Treating brain injury with a sleeping pill

New Scientist has a short report on recent research again suggesting that sleeping pill zolpidem (trade name Ambien) might help people with impaired consciousness after brain injury.

This comes after a 2006 study reported that zolpidem temporarily roused three brain-injured patients who were in a persistent vegetative state (PVS) a coma-like state of impaired consciousness.

Consequently, the media was full of new stories that described patients ‘waking’ from ‘coma’ after being given the drug.

The results were treated with some scepticism by the medical community, who are always suspicious of anything sounding like a ‘miracle cure’.

The plot thickened when zolpidem became the focus of a legal case last year when a UK court ruled that it could be given to a patient who had spent three years in a persistent vegetative state, against the wishes of the family.

In the event, the treatment didn’t work, and the patient was eventually allowed to die as the family wanted.

Interestingly, a new paper published in the medical journal Annals of Neurology reports similar results to the initial study, although this time in a patient with akinetic mutism rather than PVS.

Akinetic mutism is a state of absent motivation where a patient does not initiate any action or speech, although may sometimes be capable of it when prompted.

It usually occurs after severe frontal lobe damage or damage to subcortical areas that connect directly to the frontal lobes.

In this case, the patient became able to spontaneously move and walk after being given zolpidem.
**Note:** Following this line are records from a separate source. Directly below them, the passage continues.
(** * A-star path finding on the Samfundet grid maps

    A shallow embedding of [Map.py] (the map helper class [Map_Obj]) and
    of [a_star.py] (the search, its heuristic and its priority queue),
    followed by the properties established about them.

    Python integers are unbounded, so they are [Z].  The cells of the
    integer map are numpy [int64] values: they are [Z] too, with the
    bounds of the type written out where the source converts a Python
    integer to [int64] ([OverflowError] when it does not fit) and where
    it adds two of them (the sum wraps around at [2^63]).  A position is
    a two-element list or tuple of integers; both are modelled by a
    pair.
    The two numpy arrays of a map are lists of rows, indexed the way
    numpy indexes them: an index [i] with [-n <= i < 0] counts from the
    end of the axis, an index outside [-n, n) raises [IndexError]. *)

From stdpp Require Import base numbers list strings pretty.
From Stdlib Require Import ZArith Lia.

Local Open Scope Z_scope.

(** ** Exceptions and results *)

Inductive exn : Type :=
  | IndexError
  | TypeError
  | UnboundLocalError
  | OverflowError.

Inductive result (A : Type) : Type :=
  | Ok (a : A)
  | Raise (e : exn).

Arguments Ok {A} a.
Arguments Raise {A} e.

Definition pos : Type := Z * Z.

(** ** numpy two-dimensional arrays *)

Module Np.

Abbreviation ndarray A := (list (list A)).

Definition shape0 {A} (a : ndarray A) : nat := length a.

Definition shape1 {A} (a : ndarray A) : nat :=
  match a with
  | [] => 0%nat
  | row :: _ => length row
  end.

(** Every array built by numpy is rectangular. *)
Definition rectangular {A} (a : ndarray A) : Prop :=
  Forall (fun row => length row = shape1 a) a.

(** Index normalisation along an axis of size [n]. *)
Definition norm_index (n : nat) (i : Z) : option nat :=
  if (i <? - Z.of_nat n) || (Z.of_nat n <=? i) then None
  else Some (Z.to_nat (if i <? 0 then i + Z.of_nat n else i)).

(** [a[i, j]] *)
Definition getitem {A} (a : ndarray A) (i j : Z) : result A :=
  match norm_index (shape0 a) i, norm_index (shape1 a) j with
  | Some i', Some j' =>
      match a !! i' with
      | Some row =>
          match row !! j' with
          | Some v => Ok v
          | None => Raise IndexError
          end
      | None => Raise IndexError
      end
  | _, _ => Raise IndexError
  end.

(** [a[i, j] = v], also written [a[i][j] = v] in the source. *)
Definition setitem {A} (a : ndarray A) (i j : Z) (v : A)
  : result (ndarray A) :=
  match norm_index (shape0 a) i, norm_index (shape1 a) j with
  | Some i', Some j' =>
      match a !! i' with
      | Some row =>
          if decide (j' < length row)%nat
          then Ok (<[i' := <[j' := v]> row]> a)
          else Raise IndexError
      | None => Raise IndexError
      end
  | _, _ => Raise IndexError
  end.

(** The element type of the string map is [<U21], the strings of at
    most 21 characters: what [astype(str)] gives for [int64].  A longer
    string is cut when it is stored. *)
Definition to_U21 (v : string) : string := String.substring 0 21 v.

(** The values of the element type [int64] of the integer map. *)
Definition int64 (v : Z) : bool := (- 2 ^ 63 <=? v) && (v <? 2 ^ 63).

(** A Python integer converted to [int64]: when it is stored into an
    [int64] array, and when it is an operand of an [int64] scalar. *)
Definition to_int64 (v : Z) : result Z :=
  if int64 v then Ok v else Raise OverflowError.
Interestingly, the researchers also use a PET brain scan to see how blood flow to the brain changed after zolpidem when compared to placebo.

It turned out that the sleeping pill increased blood flow to the anterior cingulate and orbitofrontal cortices – both areas of the frontal lobe.

It seems the sleeping pill may have paradoxical and poorly understood effects on the damaged brain, but will need to be studied in much more detail to see if it is genuinely an effective treatment for people with certain types of brain injury.

Link to NewSci article ‘Sedative ‘reactivates’ damaged brains’.
Link to abstract of scientific study.